### Excerpted records
Lemma counted_total_two c gs t g t' g' :
  counted c gs -> gs !! t = Some g -> gs !! t' = Some g' -> t <> t' ->
  weight (sk g) + weight (sk g') + handles c + pins c <= total c gs.
Proof.
  intros H Hg Hg' Ht. unfold total.
  pose proof (msum_delete (fun g => weight (sk g)) gs t g Hg) as Hd. cbn beta in Hd.
  enough (weight (sk g') <= msum (fun g => weight (sk g)) (delete t gs)) by lia.
  apply (msum_ge (fun g => weight (sk g)) (delete t gs) t'); [|by rewrite lookup_delete_ne].
  intros x g0 [_ Hg0]%lookup_delete_Some. by apply (counted_weights c gs x).
Qed.

Lemma counted_total_base c gs : counted c gs -> handles c + pins c <= total c gs.
Proof.
  intros H. unfold total. enough (0 <= msum (fun g => weight (sk g)) gs) by lia.
  apply msum_nonneg. intros t g. by apply counted_weights with c.
Qed.

Lemma counted_total_nonneg c gs : counted c gs -> 0 <= total c gs.
Proof. intros H. destruct (counted_phase c gs H) as [|[|]]; lia. Qed.

Lemma owners_ge gs t g : gs !! t = Some g -> owned (sk g) <= owners gs.
Proof.
  intros Hg. apply (msum_ge (fun g => owned (sk g)) gs t); [|done].
  intros ? g' _. unfold owned. by destruct (sk g').
Qed.

(** An owner is alone with the core. *)
Lemma counted_owner c gs t g z :
  counted c gs -> gs !! t = Some g -> sk g = Owns z ->
  owners gs = 1 /\ total c gs = 0 /\ made c = true /\ handles c = 0 /\ pins c = 0.
Proof.
  intros H Hg Hz. pose proof (owners_ge gs t g Hg) as Ho. rewrite Hz in Ho. simpl in Ho.
  pose proof (counted_total_ge c gs t g H Hg). rewrite Hz in *. simpl in *.
  destruct H as [? ? Hok [|[|(? & ? & ?)]]]; try lia. split_and!; try done; lia.
Qed.

(** A reference, pinned or held, shows that the core is there. *)
Lemma counted_alive c gs :
  counted c gs -> 0 < total c gs ->
  owners gs = 0 /\ allocated c = true /\ refs c = total c gs /\
  total c gs <= MAX_REFS /\ made c = true.
Proof.
  intros [? ? ? Hp] Hn. destruct Hp as [(? & ? & ?)|[(? & ? & ? & ? & ?)|(? & ? & ?)]]; [lia| |lia].
  split_and!; try done; lia.
Qed.

Lemma total_insert c c' gs t g g' :
  gs !! t = Some g ->
  total c' (<[t := g']> gs) =
    total c gs - handles c - pins c + handles c' + pins c' - weight (sk g) + weight (sk g').
Proof. intros Hg. unfold total. rewrite (msum_insert _ gs t g g' Hg). lia. Qed.

Lemma owners_insert gs t g g' :
  gs !! t = Some g -> owners (<[t := g']> gs) = owners gs - owned (sk g) + owned (sk g').
Proof. apply (msum_insert (fun g => owned (sk g))). Qed.

Lemma total_new c c' gs t g :
  gs !! t = None ->
  total c' (<[t := g]> gs) = total c gs - handles c - pins c + handles c' + pins c' + weight (sk g).
Proof. intros Hg. unfold total. rewrite (msum_new _ gs t g Hg). lia. Qed.

Lemma owners_new gs t g : gs !! t = None -> owners (<[t := g]> gs) = owners gs + owned (sk g).
Proof. intros Hg. unfold owners. rewrite (msum_new _ gs t g Hg). lia. Qed.

Lemma total_delete c c' gs t g :
  gs !! t = Some g ->
  total c' (delete t gs) = total c gs - handles c - pins c + handles c' + pins c' - weight (sk g).
Proof. intros Hg. unfold total. rewrite (msum_delete _ gs t g Hg). lia. Qed.

Lemma owners_delete gs t g : gs !! t = Some g -> owners (delete t gs) = owners gs - owned (sk g).
Proof. apply (msum_delete (fun g => owned (sk g))). Qed.

Lemma counted_others gs t g t' g' :
  gs !! t = Some g -> owners gs = owned (sk g) -> t' <> t -> gs !! t' = Some g' -> owned (sk g') = 0.
Proof.
  intros Hg Ho Ht Hg'. pose proof (owners_delete gs t g Hg) as Hd.
  assert (owned (sk g') <= owners (delete t gs)) by (apply (owners_ge _ t'); by rewrite lookup_delete_ne).
  enough (0 <= owned (sk g')) by lia. by destruct (sk g').
Qed.

Lemma stake_ok_other c c' s : owned s = 0 -> stake_ok c s -> stake_ok c' s.
Proof. by destruct s. Qed.

(** The ghost value of one operation changes together with the core. *)
Lemma counted_insert c c' gs t g g' :
  counted c gs -> gs !! t = Some g -> owners gs = owned (sk g) ->
  0 <= handles c' -> 0 <= pins c' -> stake_ok c' (sk g') ->
  (let o := owned (sk g') in
   let n := total c gs - handles c - pins c + handles c' + pins c' - weight (sk g) + weight (sk g') in
   (o = 0 /\ n = 0 /\ allocated c' = false /\ shared c' = false) \/
   (o = 0 /\ 0 < n <= MAX_REFS /\ allocated c' = true /\ refs c' = n /\ made c' = true) \/
   (o = 1 /\ n = 0 /\ made c' = true)) ->
  counted c' (<[t := g']> gs).
Proof.
  intros H Hg Ho Hh Hp Hok Hph. split; [done|done| |].
  - intros t' g0. destruct (decide (t' = t)) as [->|Ht]; simplify_map_eq; [by intros [= <-]|].
    intros Hg0. apply stake_ok_other with c; [|by apply (counted_ok c gs H t')].
    by apply (counted_others gs t g t').
  - rewrite (owners_insert gs t g g' Hg), (total_insert c c' gs t g g' Hg), Ho.
    simpl in Hph. by replace (owned (sk g) - owned (sk g) + owned (sk g')) with (owned (sk g')) by lia.
Qed.

(** A step that does not touch the core. *)
Lemma counted_same c gs t g g' :
  counted c gs -> gs !! t = Some g -> sk g' = sk g -> counted c (<[t := g']> gs).
Proof.
  intros [? ? Hok Hph] Hg Hs. split; [done|done| |].
  - intros t' g0. destruct (decide (t' = t)) as [->|Ht]; simplify_map_eq; [|by apply Hok].
    intros [= <-]. rewrite Hs. by apply (Hok t).
  - rewrite (owners_insert gs t g g' Hg), (total_insert c c gs t g g' Hg), Hs.
    replace (owners gs - _ + _) with (owners gs) by lia.
    by replace (total c gs - _ - _ + _ + _ - _ + _) with (total c gs) by lia.
Qed.

Local Ltac owner H Hg Hs :=
  destruct (counted_owner _ _ _ _ _ H Hg Hs) as (? & ? & ? & ? & ?);
  let Hok := fresh in
  pose proof (counted_ok _ _ H _ _ Hg) as Hok; rewrite Hs in Hok; simpl in Hok; destruct_and? Hok.

(** The side conditions of [counted_insert], [counted_new] and [counted_delete]. *)
Local Ltac phase :=
  simpl; unfold MAX_REFS, INT32_MAX in *;
  first [ done | lia | solve [split_and!; (done || lia)]
        | solve [left; split_and!; (done || lia)]
        | solve [right; left; split_and!; (done || lia)]
        | solve [right; right; split_and!; (done || lia)] ].

Lemma counted_alloc c gs t g g' :
  counted c gs -> gs !! t = Some g -> sk g = Owns None -> sk g' = Owns (Some 0) ->
  counted (Life 0 true (shared c) (handles c) (pins c) (made c)) (<[t := g']> gs).
Proof.
  intros H Hg Hs Hs'. owner H Hg Hs. apply counted_insert with c g; rewrite ?Hs, ?Hs'; phase.
Qed.

Lemma counted_store c gs t g g' y z :
  counted c gs -> gs !! t = Some g -> sk g = Owns (Some y) -> sk g' = Owns (Some z) ->
  counted (Life z true false (handles c) (pins c) (made c)) (<[t := g']> gs).
Proof.
  intros H Hg Hs Hs'. owner H Hg Hs. apply counted_insert with c g; rewrite ?Hs, ?Hs'; phase.
Qed.

Lemma counted_free c gs t g g' z :
  counted c gs -> gs !! t = Some g -> sk g = Owns (Some z) -> sk g' = Owns None ->
  counted (Life (refs c) false false (handles c) (pins c) (made c)) (<[t := g']> gs).
Proof.
  intros H Hg Hs Hs'. owner H Hg Hs. apply counted_insert with c g; rewrite ?Hs, ?Hs'; phase.
Qed.

Lemma counted_publish c gs t g g' :
  counted c gs -> gs !! t = Some g -> sk g = Owns (Some 1) -> sk g' = Holds 0 ->
  counted (Life (refs c) true true (handles c + 1) (pins c) (made c)) (<[t := g']> gs).
Proof.
  intros H Hg Hs Hs'. owner H Hg Hs.
  apply counted_insert with c g; rewrite ?Hs, ?Hs'; phase.
Qed.

Lemma counted_inc c gs t g g' n :
  counted c gs -> gs !! t = Some g -> 0 < total c gs -> sk g = Holds n -> sk g' = Holds (n + 1) ->
  refs c < MAX_REFS ->
  counted (Life (refs c + 1) true true (handles c) (pins c) (made c)) (<[t := g']> gs).
Proof.
  intros H Hg Hn Hs Hs' Hr. destruct (counted_alive c gs H Hn) as (Ho & _ & Hc & ? & ?).
  pose proof (counted_weights c gs t g H Hg) as Hw. rewrite Hs in Hw. simpl in Hw.
  pose proof (counted_handles c gs H). pose proof (counted_pins c gs H).
  apply counted_insert with c g; rewrite ?Hs, ?Hs'; phase.
Qed.

Lemma counted_handle c gs t g g' n :
  counted c gs -> gs !! t = Some g -> 0 <= n -> sk g = Holds (n + 1) -> sk g' = Holds n ->
  counted (Life (refs c) true true (handles c + 1) (pins c) (made c)) (<[t := g']> gs).
Proof.
  intros H Hg Hn Hs Hs'. pose proof (counted_total_ge c gs t g H Hg) as Ht.
  rewrite Hs in Ht. simpl in Ht. pose proof (counted_handles c gs H). pose proof (counted_pins c gs H).
  destruct (counted_alive c gs H) as (Ho & _ & Hc & ? & ?); [lia|].
  apply counted_insert with c g; rewrite ?Hs, ?Hs'; phase.
Qed.

(** Dropping a reference: whoever drops the last one owns the core. *)
Lemma counted_dec c gs t g g' n :
  counted c gs -> gs !! t = Some g -> 0 <= n -> sk g = Holds (n + 1) ->
  sk g' = (if refs c - 1 =? 0 then Owns (Some 0) else Holds n) ->
  counted (Life (refs c - 1) true (negb (refs c =? 1)) (handles c) (pins c) (made c)) (<[t := g']> gs).
Proof.
  intros H Hg Hn Hs Hs'. pose proof (counted_total_ge c gs t g H Hg) as Ht.
  rewrite Hs in Ht. simpl in Ht. pose proof (counted_handles c gs H). pose proof (counted_pins c gs H).
  destruct (counted_alive c gs H) as (Ho & _ & Hc & ? & ?); [lia|].
  destruct (Z.eqb_spec (refs c - 1) 0); apply counted_insert with c g; rewrite ?Hs, ?Hs'; phase.
Qed.

(** *** Calls and returns *)

Lemma counted_new c c' gs t g :
  counted c gs -> gs !! t = None -> owners gs = 0 \/ (owned (sk g) = 0 /\ c' = c) ->
  0 <= handles c' -> 0 <= pins c' -> stake_ok c' (sk g) ->
  (let o := owners gs + owned (sk g) in
   let n := total c gs - handles c - pins c + handles c' + pins c' + weight (sk g) in
   (o = 0 /\ n = 0 /\ allocated c' = false /\ shared c' = false) \/
   (o = 0 /\ 0 < n <= MAX_REFS /\ allocated c' = true /\ refs c' = n /\ made c' = true) \/
   (o = 1 /\ n = 0 /\ made c' = true)) ->
  counted c' (<[t := g]> gs).
Proof.
  intros H Hg Ho Hh Hp Hok Hph. split; [done|done| |].
  - intros t' g0. destruct (decide (t' = t)) as [->|Ht]; simplify_map_eq; [by intros [= <-]|].
    intros Hg0. pose proof (counted_ok c gs H t' g0 Hg0) as Hok0.
    destruct Ho as [Ho|[_ ->]]; [|done]. apply stake_ok_other with c; [|done].
    pose proof (owners_ge gs t' g0 Hg0). destruct (sk g0); simpl in *; lia.
  - by rewrite (owners_new gs t g Hg), (total_new c c' gs t g Hg).
Qed.

Lemma counted_create c c' gs t g :
  counted c gs -> gs !! t = None -> create c = Some c' -> sk g = Owns None ->
  counted c' (<[t := g]> gs).
Proof.
  unfold create. intros H Hg Hc Hs. destruct (made c) eqn:Hm; [done|]. injection Hc as <-.
  destruct (counted_phase c gs H) as [(Ho & Hn & Ha & Hsh)|[(_ & _ & _ & _ & ?)|(_ & _ & ?)]]; [|congruence..].
  pose proof (counted_handles c gs H). pose proof (counted_pins c gs H).
  apply counted_new with c; rewrite ?Hs; phase.
Qed.

(** A call with no stake in the core. *)
Lemma counted_call c gs t g :
  counted c gs -> gs !! t = None -> sk g = Holds 0 -> counted c (<[t := g]> gs).
Proof.
  intros H Hg Hs. apply counted_new with c; rewrite ?Hs; simpl; try done;
    [by right|by apply (counted_handles c gs)|by apply (counted_pins c gs)|].
  rewrite !Z.add_0_r. replace (total c gs - _ - _ + _ + _) with (total c gs) by lia.
  apply (counted_phase c gs H).
Qed.

Lemma counted_take c c' gs t g :
  counted c gs -> gs !! t = None -> take c = Some c' -> sk g = Holds 1 ->
  counted c' (<[t := g]> gs).
Proof.
  unfold take. intros H Hg Hc Hs. destruct (Z.ltb_spec 0 (handles c)); [|done]. injection Hc as <-.
  pose proof (counted_pins c gs H).
  pose proof (counted_total_base c gs H).
  destruct (counted_alive c gs H) as (Ho & Ha & Hr & ? & ?); [lia|].
  apply counted_new with c; rewrite ?Hs; phase.
Qed.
######
Scan the entries and show every line in which the word "right" is found.

        | solve [right; left; split_and!; (done || lia)]
        | solve [right; right; split_and!; (done || lia)] ].
    [by right|by apply (counted_handles c gs)|by apply (counted_pins c gs)|].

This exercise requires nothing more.